The first cycle of online Guggenheim lectures was held during the early months of the first lockdown and was titled Encounters: it was intended to emphasize that the impossibility of meeting physically was quietly overcome by the examples of artists who had met centuries apart through elective affinities. This second cycle demonstrates to us, first of all, an increasing ability of the digital migrant audience to handle the technical medium and to have always maintained the need for the Beautiful. I would add that the online lectures allow attendance by far more people than the capacity of any room or auditorium (more than 400 subscribers) and, thanks to the use of chat, to ask questions that, live, would not be possible.
It is becoming an increasingly popular phenomenon to make art-related films, which very often tell the tormented biographical stories of great artists: I am thinking of Caravaggio, Michelangelo, Frida Kahlo and the most recent one, dedicated to Artemisia Gentileschi. Great is always the success of the audience. The combination of “art and cinema” will be discussed in the last lecture of The Art is Life: why do you think the audience response is so strong?
From the screenplay dedicated to the life of Leonardo da Vinci, broadcast by RAI in 1971, to the more recent experience of Caravaggio presented by Alberto Angela, there are many examples of this strand that we will deal with during the lecture concerning the links between art and cinema but it will certainly not be theonly one, because the interest of cinema focuses almost exclusively on the so-called “accursed artists” in whom the tormented biography, often fictionalized, risks overpowering, if not zeroing out, the value of their masterpieces, misleading attention from historical truth. Is Modigliani’s role as a painter or his connection with women more important?
In line with the previous question, what do you think are the most anticipated and beloved binomials among those chosen for the eight lectures of The Art is Life?
I believe that each pair can arouse interest, precisely because it is unprecedented: for example, philosophy can be a very complicated topic, but the use of images makes it more viable. The discovery that art is always an inexhaustible source of inspiration for advertising pushes the audience to look at it with different eyes. Literature has historical links from Homer’s first ecphrasis for Achilles’ shield, but I think the most incredible discovery will be the combination of art and fashion, a fundamental theme in our image society.
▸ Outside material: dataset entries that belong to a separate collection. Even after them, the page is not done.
#[export] Instance closed_unused a : Closed (fun s => Some a ∉ s_kzalloc s).
Proof.
  intros s s' [_ _ [l El]] H Hin. apply H. rewrite El. apply elem_of_app. by right.
Qed.

Create HintDb quiet.

(** Goes through an operation; calls are left to the hints, the end to [q_close]. *)
Ltac q_close :=
  match goal with
  | |- True => exact I
  | H : ?G ?s |- ?G ?s => exact H
  | H : ?G ?s |- ?G ?s' => solve [apply (closed (G := G) s s'); [apply quiet_same; reflexivity|exact H]]
  | E : s_threads _ !! ?a = Some ?th |- ?G (put_thread ?s ?a _) =>
      solve [apply (closed (G := G) s); [apply (quiet_put_thread s a th); [exact E|reflexivity]|q_close]]
  | E : s_transactions _ !! ?a = Some ?x |- ?G (put_transaction ?s ?a _) =>
      solve [apply (closed (G := G) s); [apply (quiet_put_transaction s a x); [exact E|reflexivity]|q_close]]
  | |- ?G (binder_set_nice ?E ?s ?n) =>
      solve [apply (closed (G := G) s); [apply quiet_nice|q_close]]
  | |- ?G ?X =>
      lazymatch X with
      | put_thread _ _ _ => fail
      | put_transaction _ _ _ => fail
      | context [put_thread ?s ?a ?th] =>
          apply (closed (G := G) (put_thread s a th) X); [apply quiet_same; reflexivity|q_close]
      | context [put_transaction ?s ?a ?x] =>
          apply (closed (G := G) (put_transaction s a x) X); [apply quiet_same; reflexivity|q_close]
      | _ => fail
      end
  end.

#[export] Hint Extern 5 => q_close : quiet.
(* ===== verification/LifecycleThms.v ===== *)
(** * LifecycleThms: threads and processes that come and go

    Theorems about [binder_get_thread], the release of undelivered work, the
    death of a thread, the references of a dying process and the context
    manager. *)

From S2P Require Import Prelude RbTree BufferAlloc DriverState NodeRef NodeRefInv NodeRefOps NodeRefThms Uapi Transaction ThreadWrite ThreadRead Never ReplyThms ObjectThms CallThms Lifecycle.

Section Lifecycle.
Context `{RL : RbLib} `{U : BinderUapi}.

(** ** Undelivered work *)

Lemma binder_pop_transaction_lists s th t s' :
  binder_pop_transaction s th t = Ret s' -> s_lists s' = s_lists s.
Proof.
  unfold binder_pop_transaction. intros H. res_inv. apply upd_transaction_Ret in E0 as (x & _ & ->).
  apply kfree_transaction_Ret in H as [_ ->].
  assert (s_lists r = s_lists s) as E3.
  { destruct th; [|by simplify_eq]. res_inv. by apply upd_transaction_Ret in E as (y & _ & ->). }
  destruct (x_buffer r1) as [b|]; [|by simplify_eq].
  apply upd_buf_same in E2 as (E2 & _). simpl. by rewrite E2.
Qed.

Lemma failed_reply_walk_lists fuel : forall s t code s',
  failed_reply_walk fuel s t code = Ret s' -> s_lists s' = s_lists s.
Proof.
  induction fuel as [|fuel IH]; intros s t code s'; simpl; [done|]. intros H. res_inv.
  destruct (x_from r) as [th|].
  - res_inv. apply upd_thread_Ret in E0 as (y & _ & ->).
    destruct (t_return_error r1 =? BR_OK); [|by simplify_eq]. res_inv.
    apply binder_pop_transaction_lists in E0. apply upd_thread_Ret in E2 as (z & _ & ->).
    simplify_eq. simpl in *. done.
  - res_inv. apply binder_pop_transaction_lists in E0.
    destruct (x_from_parent r) as [t'|]; [|by simplify_eq]. rewrite <- E0. by eapply IH.
Qed.

Lemma send_failed_reply_lists s t code s' :
  binder_send_failed_reply s t code = Ret s' -> s_lists s' = s_lists s.
Proof.
  unfold binder_send_failed_reply. intros H. apply res_bind_ret_inv in H as (x & _ & H).
  apply res_bind_ret_inv in H as (u & _ & H). by eapply failed_reply_walk_lists.
Qed.

Lemma release_one_lists s w s' : release_one s w = Ret s' -> s_lists s' = s_lists s.
Proof.
  destruct w as [t|c|n|d]; simpl; intros H; [|by simplify_eq|by simplify_eq|].
  - res_inv. destruct (x_buffer r) as [b|]; [|done]. res_inv. destruct (_ && _).
    + by eapply send_failed_reply_lists.
    + res_inv. apply kfree_transaction_Ret in H as [_ ->]. simpl.
      by apply upd_buf_same in E1 as (-> & _).
  - res_inv. unfold kfree_death in H. destruct (d_type r); res_inv; by simplify_eq.
Qed.

Lemma never_send_failed k s t code : k < 0 -> never k (binder_send_failed_reply s t code).
Proof.
  intros Hk. unfold binder_send_failed_reply. apply never_bind; [auto with never|]. intros x _.
  apply never_bind; [apply never_bug_on; lia|]. intros _ _.
  destruct (decide (k = -1)) as [->|Hk1]; [apply failed_reply_walk_fuel; lia|].
  destruct (decide (k = -2)) as [->|Hk2]; apply never_failed_reply_walk; lia.
Qed.
Hint Resolve never_send_failed : never.

Lemma never_release_one k s w : k < 0 -> never k (release_one s w).
Proof. intros. destruct w; simpl; never. Qed.

Lemma filter_not_in_nil (l : list work) : filter (.∉ []) l = l.
Proof.
  induction l as [|v l IH]; [done|]. rewrite filter_cons_True by apply not_elem_of_nil. by rewrite IH.
Qed.

Lemma release_work_spec fuel : forall s l, (length (work_list s l) <= fuel)%nat ->
  (forall k, k < 0 -> never k (release_work fuel s l)) /\
  forall s', release_work fuel s l = Ret s' ->
    forall l', work_list s' l' = filter (.∉ work_list s l) (work_list s l').
Proof.
  induction fuel as [|fuel IH]; intros s l Hf; (destruct (work_list s l) as [|w rest] eqn:El;
    [simpl; rewrite El; split; [done|intros s' [= <-] l'; by rewrite filter_not_in_nil]|]).
  { simpl in Hf. lia. }
  simpl. rewrite El.
  assert (forall s1, s_lists s1 = s_lists (list_del s w) ->
    forall l', work_list s1 l' = filter (.≠ w) (work_list s l')) as Hdel.
  { intros s1 E l'. rewrite <- work_list_del. unfold work_list. by rewrite E. }
  assert (forall s1, release_one (list_del s w) w = Ret s1 ->
    (length (work_list s1 l) <= fuel)%nat) as Hlen.
  { intros s1 E%release_one_lists. rewrite (Hdel s1 E), El. rewrite filter_cons_False by (by intros []).
    pose proof (length_filter (.≠ w) rest). simpl in Hf. lia. }
  split.
  - intros k Hk. apply never_bind; [by apply never_release_one|]. intros s1 E. apply IH; auto.
  - intros s' H. apply res_bind_ret_inv in H as (s1 & E & H).
    destruct (IH s1 l (Hlen s1 E)) as [_ IH']. intros l'. rewrite (IH' s' H l').
    apply release_one_lists in E. rewrite !(Hdel s1 E), El, list_filter_filter.
    apply list_filter_iff. intros v. rewrite filter_cons_False by (by intros []).
    rewrite list_elem_of_filter. set_solver.
Qed.

Lemma release_work_empty s l s' :
  (forall l', work_list s' l' = filter (.∉ work_list s l) (work_list s l')) -> work_list s' l = [].
Proof.
  intros H. rewrite H. destruct (filter _ _) as [|w r] eqn:Ef; [done|].
  assert (w ∈ filter (.∉ work_list s l) (work_list s l)) as [Hn Hw]%list_elem_of_filter
    by (rewrite Ef; left). done.
Qed.

(** ** The transactions of a dying thread *)

Lemma filter_insert_drop {A} (P : Z * A -> Prop) `{!forall x, Decision (P x)} (m : gmap Z A) t x x' :
  m !! t = Some x -> P (t, x) -> ~ P (t, x') ->
  (size (filter P (<[t := x']> m)) < size (filter P m))%nat.
Proof.
  intros E Hp Hn. rewrite map_filter_insert_False, map_filter_delete by done.
  assert (filter P m !! t = Some x) as Ef by by apply map_lookup_filter_Some.
  rewrite map_size_delete_Some by (by eexists).
  assert (size (filter P m) <> 0%nat) by (by eapply map_size_ne_0_lookup_2; eexists). lia.
Qed.

Lemma filter_insert_same {A} (P : Z * A -> Prop) `{!forall x, Decision (P x)} (m : gmap Z A) t x x' :
  m !! t = Some x -> (P (t, x) <-> P (t, x')) ->
  size (filter P (<[t := x']> m)) = size (filter P m).
Proof.
  intros E Hp. destruct (decide (P (t, x'))) as [Hq|Hq].
  - rewrite map_filter_insert_True by done. apply map_size_insert_Some.
    exists x. apply map_lookup_filter_Some. split; [done|]. by apply Hp.
  - rewrite map_filter_insert_False, map_filter_delete by done. f_equal. apply delete_id.
    apply map_lookup_filter_None. right. intros y Ey. rewrite E in Ey. injection Ey as <-. by rewrite Hp.
Qed.

Notation xmap := (gmap Z DriverState.binder_transaction).

Definition coming_in (th : Z) (m : xmap) : xmap := filter (fun tx => x_to_thread tx.2 = Some th) m.
Definition going_out (th : Z) (m : xmap) : xmap := filter (fun tx => x_from tx.2 = Some th) m.

(** What a thread has to leave. *)
Definition involved (th : Z) (s : driver) : nat :=
  size (coming_in th (s_transactions s)) + size (going_out th (s_transactions s)).

Lemma involved_bound th s : (involved th s <= 2 * size (s_transactions s))%nat.
Proof.
  unfold involved, coming_in, going_out.
  pose proof (map_size_filter (fun tx : Z * DriverState.binder_transaction => x_to_thread tx.2 = Some th)
    (s_transactions s)).
  pose proof (map_size_filter (fun tx : Z * DriverState.binder_transaction => x_from tx.2 = Some th)
    (s_transactions s)). lia.
Qed.

(** One turn of the walk: what it leaves at [t], and where it goes. *)
Definition left_in (x y : DriverState.binder_transaction) : Prop :=
  x_to_thread y = None /\ x_from y = x_from x /\ x_from_parent y = x_from_parent x /\
  x_to_parent y = x_to_parent x.

Lemma leave_in s t x : s_transactions s !! t = Some x ->
  forall s', (let s1 := put_transaction s t (set_x_to_thread None (set_x_to_proc None x)) in
    match x_buffer x with
    | Some b => let! s := upd_buf s1 b (set_b_transaction None) in
                upd_transaction s t (set_x_buffer None)
    | None => Ret s1
    end) = Ret s' ->
  s_threads s' = s_threads s /\ s_lists s' = s_lists s /\
  exists y, s_transactions s' = <[t := y]> (s_transactions s) /\ left_in x y.
Proof.
  intros E s'. cbv zeta. destruct (x_buffer x) as [b|]; intros H.
  - res_inv. apply upd_buf_same in E0 as (L & _ & _ & T & X).
    apply upd_transaction_Ret in H as (y & Ey & ->). rewrite X in Ey. simpl in *.
    rewrite lookup_insert_eq in Ey. injection Ey as <-. rewrite T, L, X. split; [done|]. split; [done|].
    eexists. by rewrite insert_insert_eq.
  - simplify_eq. split; [done|]. split; [done|]. by eexists.
Qed.
(** ** Counters *)

(** An object is made or goes. *)
Inductive stat_event : Type := Created (t : binder_stat_types) | Deleted (t : binder_stat_types).

Definition count_event (st : binder_stats) (e : stat_event) : binder_stats :=
  match e with Created t => binder_stats_created t st | Deleted t => binder_stats_deleted t st end.

(** What an event changes about the objects of a kind. *)
Definition net (t : binder_stat_types) (e : stat_event) : Z :=
  match e with
  | Created t' => if decide (stat_index t' = stat_index t) then 1 else 0
  | Deleted t' => if decide (stat_index t' = stat_index t) then -1 else 0
  end.

Definition active_after (t : binder_stat_types) (es : list stat_event) : Z :=
  foldr (fun e n => net t e + n) 0 es.

Lemma i32_eq x y : i32 x = i32 y <-> x mod 2 ^ 32 = y mod 2 ^ 32.
Proof. unfold i32. split; intros H; Z.to_euclidean_division_equations; lia. Qed.

Lemma incr_at i j l n : l !! i = Some n ->
  incr j l !! i = Some (if decide (j = i) then i32 (n + 1) else n).
Proof.
  intros H. unfold incr. case_decide as E.
  - subst j. by rewrite list_lookup_alter_eq, H.
  - by rewrite list_lookup_alter_ne.
Qed.

(** The number shown as active is the number of objects there are, even when the
    counters have wrapped. *)
Lemma stats_active t es : forall st c d,
  obj_created st !! stat_index t = Some c -> obj_deleted st !! stat_index t = Some d ->
  exists c' d', obj_created (fold_left count_event es st) !! stat_index t = Some c' /\
    obj_deleted (fold_left count_event es st) !! stat_index t = Some d' /\
    i32 (c' - d') = i32 (c - d + active_after t es).
Proof.
  induction es as [|e es IH]; intros st c d Hc Hd; simpl.
  - exists c, d. by rewrite Z.add_0_r.
  - destruct e as [t'|t']; simpl.
    + destruct (IH (binder_stats_created t' st) _ d (incr_at _ (stat_index t') _ _ Hc) Hd)
        as (c' & d' & E1 & E2 & E3). exists c', d'. split; [done|]. split; [done|]. rewrite E3.
      apply i32_eq. case_decide; [|f_equal; lia]. unfold i32. Z.to_euclidean_division_equations. lia.
    + destruct (IH (binder_stats_deleted t' st) c _ Hc (incr_at _ (stat_index t') _ _ Hd))
        as (c' & d' & E1 & E2 & E3). exists c', d'. split; [done|]. split; [done|]. rewrite E3.
      apply i32_eq. case_decide; [|f_equal; lia]. unfold i32. Z.to_euclidean_division_equations. lia.
Qed.

(** ** Safety *)

(** A printer that adds to the output. *)
Definition prints (m : seq_file) (r : res seq_file) : Prop := exists m', r = Ret (m ++ m').

Lemma prints_ret m m' : prints m (Ret (m ++ m')).
Proof. by exists m'. Qed.

Lemma prints_same m : prints m (Ret m).
Proof. exists []. by rewrite app_nil_r. Qed.

Lemma prints_bind m r f : prints m r -> (forall m', prints (m ++ m') (f (m ++ m'))) -> prints m (res_bind r f).
Proof.
  intros [m1 ->] H. destruct (H m1) as [m2 E]. exists (m1 ++ m2). simpl. by rewrite E, app_assoc.
Qed.

Lemma prints_more m e r : prints (seq_printf m e.1 e.2) r -> prints m r.
Proof. intros [m' ->]. exists ((e.1, e.2) :: m'). unfold seq_printf. by rewrite <- app_assoc. Qed.

Lemma prints_each {A} (f : seq_file -> A -> res seq_file) l : forall m,
  (forall a m, a ∈ l -> prints m (f m a)) -> prints m (each f l m).
Proof.
  induction l as [|a l IH]; intros m H; simpl; [apply prints_same|].
  apply prints_bind; [apply H; by left|]. intros m'. apply IH. intros b m2 Hb. apply H. by right.
Qed.

(** What was printed since can be taken back. *)
Lemma prints_back m h r (c : bool) : prints (m ++ h) r -> forall g : seq_file -> bool,
  prints m (let! m2 := r in Ret (if c && g m2 then seq_back m2 (length m) else m2)).
Proof.
  intros [m' ->] g. simpl. destruct (c && _); [|rewrite <- app_assoc; apply prints_ret].
  unfold seq_back. rewrite <- app_assoc, take_app_length. apply prints_same.
Qed.

(** What is printed first. *)
Ltac print_first m :=
  lazymatch goal with
  | |- context [seq_printf m ?f ?a] =>
      apply (prints_more m (f, a)); cbn [fst snd];
      let m1 := fresh "m1" in set (m1 := seq_printf m f a)
  end.

(** Everything a file looks at is there. *)
Record printable (s : driver) : Prop := {
  pr_refs : refs_wf s;
  pr_procs p : p ∈ s_binder_procs s -> is_Some (s_procs s !! p);
  pr_thread th t : s_threads s !! th = Some t -> is_Some (s_procs s !! t_proc t);
  pr_threads p pr th : s_procs s !! p = Some pr -> th ∈ inorder (p_threads pr) ->
    is_Some (s_threads s !! th);
  pr_stack th t : s_threads s !! th = Some t -> exists l, thread_stack s th (t_transaction_stack t) l;
  pr_buffers p pr b : s_procs s !! p = Some pr -> b ∈ inorder (allocated_buffers (p_mem pr)) ->
    exists buf, get_buffer (buffers (p_mem pr)) b = Ret buf;
  pr_ends t x th : s_transactions s !! t = Some x -> x_from x = Some th \/ x_to_thread x = Some th ->
    is_Some (s_threads s !! th);
  pr_to t x p : s_transactions s !! t = Some x -> x_to_proc x = Some p -> is_Some (s_procs s !! p);
  pr_buffer t x p b : s_transactions s !! t = Some x -> x_buffer x = Some (p, b) ->
    exists pr buf, s_procs s !! p = Some pr /\ get_buffer (buffers (p_mem pr)) b = Ret buf /\
      forall n, b_target_node buf = Some n -> is_Some (s_nodes s !! n)
}.

Section Safe.
Context (s : driver) (P : printable s).

Lemma thread_ids_ok th : (forall t, th = Some t -> is_Some (s_threads s !! t)) ->
  exists ids, thread_ids s th = Ret ids.
Proof.
  intros H. destruct th as [th|]; [|by eexists]. destruct (H th eq_refl) as [t Ht].
  destruct (pr_thread _ P th t Ht) as [p Hp]. exists (p_pid p, t_pid t).
  unfold thread_ids, get_thread, get_proc. by rewrite (deref_Some _ _ _ Ht); simpl; rewrite (deref_Some _ _ _ Hp).
Qed.
(** [binder_call] against a driver that answers in this way; [None] is a call
    that still waits for an answer.  Only the first ioctl has something to
    write, the driver having consumed it. *)
Definition binder_call (K : stack) (p : process A) (answers : driver_answers) (readbuf : Z)
    (death : death_func) (msg bio : binder_io) (handle code : Z)
    : res (option (Z * binder_io * process A)) :=
  if io_has msg BIO_F_OVERFLOW then Ret (Some (-1, failed_reply, p))
  else
    call_loop K (binder_write p (le_encode 4 BC_TRANSACTION ++
                                 td_encode (call_txn K msg handle code)))
      answers readbuf death bio.

(** [binder_loop]: [true] when it has left its loop. *)
Fixpoint loop_answers (K : stack) (p : process A) (answers : driver_answers) (readbuf : Z)
    (death : death_func) (func : handler) : res (bool * process A) :=
  match answers with
  | [] => Ret (false, p)
  | (r, bytes) :: answers' =>
      if r <? 0 then Ret (true, p)
      else
        let! m := store (u_mem p) readbuf bytes in
        let! '(k, _, p) := binder_parse K (set_u_mem m p) (Some func) death false readbuf
                             (Z.of_nat (length bytes)) in
        if k <=? 0 then Ret (true, p) else loop_answers K p answers' readbuf death func
  end.

Definition binder_loop (K : stack) (p : process A) (answers : driver_answers) (readbuf : Z)
    (death : death_func) (func : handler) : res (bool * process A) :=
  loop_answers K (binder_write p (le_encode 4 BC_ENTER_LOOPER)) answers readbuf death func.

End Program.
End Objects.
End Width.
(** There the size of a string wraps as well: four bytes are left, and the reader
    is given a string of 2147483647 units in them. *)
Theorem bio_get_string16_overflow :
  let m := write_bytes (sample_memory 4096 8) 4096 (le_encode 4 0x7fffffff) in
  (let! '(p, len, b) := bio_get_string16 32 m (BinderIo 4096 0 8 0 4096 0 BIO_F_SHARED) in
   Ret (p, len, io_data_avail b, io_has b BIO_F_OVERFLOW)) = Ret (Some 4100, 2147483647, 4, false).
Proof. by vm_compute. Qed.
Definition si_entry (si : svcinfo) : entry :=
  Entry (si_handle si) (si_allow_isolated si) (si_death si).

Definition entries (l : list svcinfo) : gmap (list Z) entry :=
  list_to_map (map (fun si => (si_key si, si_entry si)) l).

Definition registry_of (g : svcmgr) : registry :=
  Registry (map si_key (svclist g)) (entries (svclist g)).

(** The name ends in a zero; a name may hold zeros, as the message did. *)
Definition svc_ok (si : svcinfo) : Prop :=
  exists n, si_name si = n ++ [0] /\ si_len si = Z.of_nat (length n) /\ 0 < si_len si <= 127 /\
    Forall (fun u => 0 <= u < 2 ^ 16) n /\ 0 <= si_handle si < 2 ^ 32.

Record svc_wf (g : svcmgr) : Prop := {
  wf_addrs : NoDup (map si_addr (svclist g) ++ omap id (g_malloc g));
  wf_keys : NoDup (map si_key (svclist g));
  wf_each : Forall svc_ok (svclist g)
}.

Lemma svc_ok_key si : svc_ok si -> si_name si = si_key si ++ [0] /\ si_len si = Z.of_nat (length (si_key si)).
Proof.
  intros (n & E & El & _). unfold si_key. rewrite E, El, Nat2Z.id, take_app_length. done.
Qed.

Lemma entries_lookup l name e : NoDup (map si_key l) ->
  entries l !! name = Some e <-> exists si, si ∈ l /\ si_key si = name /\ si_entry si = e.
Proof.
  intros Hn. unfold entries. rewrite <- elem_of_list_to_map.
  - rewrite list_elem_of_fmap. split; [intros (si & [= -> ->] & H)|intros (si & H & <- & <-)]; by exists si.
  - rewrite <- list_fmap_compose. exact Hn.
Qed.

Lemma update_svc_other a f l : a ∉ map si_addr l -> update_svc a f l = l.
Proof.
  unfold update_svc. induction l as [|s l IH]; [done|]. cbn [map]. rewrite not_elem_of_cons.
  intros [Hs Hl]. by rewrite IH, (proj2 (Z.eqb_neq (si_addr s) a)) by done.
Qed.

Lemma entries_update l si h : NoDup (map si_key l) -> NoDup (map si_addr l) -> si ∈ l ->
  entries (update_svc (si_addr si) (set_si_handle h) l) =
    <[si_key si := set_e_handle h (si_entry si)]> (entries l) /\
  map si_key (update_svc (si_addr si) (set_si_handle h) l) = map si_key l /\
  map si_addr (update_svc (si_addr si) (set_si_handle h) l) = map si_addr l.
Proof.
  intros Hk Ha Hin. unfold update_svc.
  induction l as [|s l IH]; [by apply not_elem_of_nil in Hin|].
  cbn [map] in *. apply NoDup_cons in Hk as [Hk1 Hk2], Ha as [Ha1 Ha2].
  apply elem_of_cons in Hin as [->|Hin].
  - fold (update_svc (si_addr s) (set_si_handle h) l). rewrite Z.eqb_refl, update_svc_other by done. split; [|done]. unfold entries. cbn [map].
    rewrite !list_to_map_cons. change (si_key (set_si_handle h s)) with (si_key s).
    by rewrite insert_insert_eq.
  - destruct (IH Hk2 Ha2 Hin) as (E1 & E2 & E3).
    rewrite (proj2 (Z.eqb_neq (si_addr s) (si_addr si))).
    2:{ intros E. apply Ha1. rewrite E. by apply list_elem_of_fmap_2. }
    rewrite E2, E3. split; [|done]. unfold entries in *. cbn [map]. rewrite !list_to_map_cons, E1.
    apply insert_insert_ne. intros E. apply Hk1. rewrite E. by apply list_elem_of_fmap_2.
Qed.

Lemma c_string_length n : (length (c_string n) <= length n)%nat.
Proof. induction n as [|u n IH]; simpl; [lia|]. destruct (u =? 0); simpl; lia. Qed.

Lemma str8_copy_spec c n : forall max, (max <= length n)%nat ->
  str8_copy (n ++ [c]) max = map (fun u => u mod 256) (take max (c_string n)).
Proof.
  induction n as [|u n IH]; intros [|max] H; try done; cbn [length] in H; [lia|].
  cbn [app str8_copy c_string]. destruct (u =? 0); [done|]. cbn [take map]. by rewrite IH by lia.
Qed.

Section Refinement.
Context (P : policy) `{U : BinderUapi}.

Notation proc := (process svcmgr).

Definition name_ok (n : list Z) : Prop := Forall (fun u => 0 <= u < 2 ^ 16) n.

Lemma may_lookup g k pid perm n c : sehandle g = Some k ->
  check_mac_perms_from_lookup P g pid perm (str8 (Some (n ++ [c])) (Z.of_nat (length n))) =
    Ret (may P k pid perm n).
Proof.
  intros Hk. unfold check_mac_perms_from_lookup, may, str8. rewrite Hk.
  assert (str8_copy (n ++ [c]) (Z.to_nat (if Z.of_nat (length n) <? 127 then Z.of_nat (length n) else 127)) =
          map (fun u => u mod 256) (take 127 (c_string n))) as ->.
  { pose proof (c_string_length n). destruct (Z.ltb_spec (Z.of_nat (length n)) 127).
    - rewrite Nat2Z.id, str8_copy_spec, !take_ge by lia. done.
    - rewrite str8_copy_spec by lia. done. }
  by destruct (k_selabel_lookup P k _).
Qed.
In conclusion, how do you view the government’s decision to close museums, theaters and cinemas in this pandemic period, even though all the necessary security measures would be observed within them? How do you see the current situation of culture in Italy in this health emergency?
I am surprised and embittered by the government’s decision to close museums, theaters and cinemas, after all these places had extensively equipped themselves to accommodate visitors and the public in total safety, greater than the concentration of people in the streets for shopping. But our country has never understood, despite being one of the cradles of Western knowledge, the value of this: we already know that we can go back to skiing after January 7, but when can we go back to seeing the Beautiful? When, as pointed out by director Livermore of La Scala Theater, will we be able to return “to see the stars again”?